Work task: Beneath this task are records; print exactly the stretch of them from the line with "exec rx s = (set_lastIndex rx 0, None)." through the line with "- destruct (k", both ends included.

Collected data:
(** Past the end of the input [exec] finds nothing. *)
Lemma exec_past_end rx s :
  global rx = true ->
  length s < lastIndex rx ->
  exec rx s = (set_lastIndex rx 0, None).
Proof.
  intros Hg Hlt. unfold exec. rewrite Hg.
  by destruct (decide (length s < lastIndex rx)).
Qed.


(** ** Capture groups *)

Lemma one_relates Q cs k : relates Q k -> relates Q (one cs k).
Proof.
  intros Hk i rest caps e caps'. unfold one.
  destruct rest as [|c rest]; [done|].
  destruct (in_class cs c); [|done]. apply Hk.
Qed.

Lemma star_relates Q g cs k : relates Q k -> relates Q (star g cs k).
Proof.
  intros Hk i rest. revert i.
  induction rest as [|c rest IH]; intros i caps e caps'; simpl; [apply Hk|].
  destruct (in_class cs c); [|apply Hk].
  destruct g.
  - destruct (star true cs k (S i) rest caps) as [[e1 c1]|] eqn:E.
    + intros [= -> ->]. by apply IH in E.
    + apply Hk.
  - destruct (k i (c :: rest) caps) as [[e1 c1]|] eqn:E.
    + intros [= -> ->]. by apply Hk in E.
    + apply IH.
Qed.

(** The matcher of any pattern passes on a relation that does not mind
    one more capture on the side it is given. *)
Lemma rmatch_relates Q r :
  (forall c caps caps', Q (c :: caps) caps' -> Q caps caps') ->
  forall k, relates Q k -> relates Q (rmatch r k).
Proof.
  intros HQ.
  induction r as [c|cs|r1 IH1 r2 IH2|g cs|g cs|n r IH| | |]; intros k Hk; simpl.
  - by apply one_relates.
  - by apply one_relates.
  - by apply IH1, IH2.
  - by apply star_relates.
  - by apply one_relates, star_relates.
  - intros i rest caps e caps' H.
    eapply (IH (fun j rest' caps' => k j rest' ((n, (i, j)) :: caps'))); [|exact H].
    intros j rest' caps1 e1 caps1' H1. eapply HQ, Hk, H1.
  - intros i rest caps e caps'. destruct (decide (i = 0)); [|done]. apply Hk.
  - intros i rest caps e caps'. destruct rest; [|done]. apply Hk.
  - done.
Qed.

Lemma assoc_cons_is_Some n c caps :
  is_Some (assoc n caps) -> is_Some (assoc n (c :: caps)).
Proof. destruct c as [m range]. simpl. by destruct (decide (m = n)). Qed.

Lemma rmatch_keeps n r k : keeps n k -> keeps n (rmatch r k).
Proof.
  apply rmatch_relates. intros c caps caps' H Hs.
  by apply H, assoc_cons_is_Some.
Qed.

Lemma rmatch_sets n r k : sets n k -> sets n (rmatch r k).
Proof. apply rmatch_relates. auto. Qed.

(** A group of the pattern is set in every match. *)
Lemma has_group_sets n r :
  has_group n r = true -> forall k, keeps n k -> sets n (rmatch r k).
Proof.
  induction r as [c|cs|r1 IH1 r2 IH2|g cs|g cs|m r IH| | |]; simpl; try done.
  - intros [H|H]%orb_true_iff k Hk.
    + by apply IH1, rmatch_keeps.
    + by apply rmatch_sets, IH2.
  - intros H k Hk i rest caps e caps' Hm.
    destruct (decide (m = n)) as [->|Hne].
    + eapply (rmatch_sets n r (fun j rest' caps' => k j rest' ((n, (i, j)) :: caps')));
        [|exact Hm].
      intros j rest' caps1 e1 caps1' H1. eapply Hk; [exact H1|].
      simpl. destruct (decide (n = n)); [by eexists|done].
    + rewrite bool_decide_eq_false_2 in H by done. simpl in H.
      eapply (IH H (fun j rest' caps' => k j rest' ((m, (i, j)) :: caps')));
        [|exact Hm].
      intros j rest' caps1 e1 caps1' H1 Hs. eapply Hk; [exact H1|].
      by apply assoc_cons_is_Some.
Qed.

--

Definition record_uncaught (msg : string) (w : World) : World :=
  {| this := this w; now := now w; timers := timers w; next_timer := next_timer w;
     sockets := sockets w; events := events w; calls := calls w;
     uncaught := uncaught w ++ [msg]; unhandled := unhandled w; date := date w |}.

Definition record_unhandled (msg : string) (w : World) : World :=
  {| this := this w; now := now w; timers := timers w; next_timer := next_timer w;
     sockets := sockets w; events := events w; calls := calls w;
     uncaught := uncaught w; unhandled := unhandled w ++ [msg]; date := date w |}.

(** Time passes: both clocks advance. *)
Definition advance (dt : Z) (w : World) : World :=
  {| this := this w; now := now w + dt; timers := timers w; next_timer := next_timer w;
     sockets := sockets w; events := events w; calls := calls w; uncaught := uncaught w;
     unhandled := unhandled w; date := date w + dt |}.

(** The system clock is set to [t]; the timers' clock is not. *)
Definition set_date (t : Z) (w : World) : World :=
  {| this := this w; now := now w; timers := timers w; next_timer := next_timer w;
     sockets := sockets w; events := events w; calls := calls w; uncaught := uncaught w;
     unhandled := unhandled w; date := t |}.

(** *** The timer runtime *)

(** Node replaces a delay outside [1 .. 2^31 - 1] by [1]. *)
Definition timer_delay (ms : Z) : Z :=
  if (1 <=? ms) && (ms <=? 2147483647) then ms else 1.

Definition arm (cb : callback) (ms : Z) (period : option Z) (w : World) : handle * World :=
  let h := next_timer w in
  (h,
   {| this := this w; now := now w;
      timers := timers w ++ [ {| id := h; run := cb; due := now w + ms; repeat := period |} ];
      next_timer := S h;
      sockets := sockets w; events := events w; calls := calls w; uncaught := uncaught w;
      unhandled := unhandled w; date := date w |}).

Answer section:
  exec rx s = (set_lastIndex rx 0, None).
Proof.
  intros Hg Hlt. unfold exec. rewrite Hg.
  by destruct (decide (length s < lastIndex rx)).
Qed.


(** ** Capture groups *)

Lemma one_relates Q cs k : relates Q k -> relates Q (one cs k).
Proof.
  intros Hk i rest caps e caps'. unfold one.
  destruct rest as [|c rest]; [done|].
  destruct (in_class cs c); [|done]. apply Hk.
Qed.

Lemma star_relates Q g cs k : relates Q k -> relates Q (star g cs k).
Proof.
  intros Hk i rest. revert i.
  induction rest as [|c rest IH]; intros i caps e caps'; simpl; [apply Hk|].
  destruct (in_class cs c); [|apply Hk].
  destruct g.
  - destruct (star true cs k (S i) rest caps) as [[e1 c1]|] eqn:E.
    + intros [= -> ->]. by apply IH in E.
    + apply Hk.
  - destruct (k i (c :: rest) caps) as [[e1 c1]|] eqn:E.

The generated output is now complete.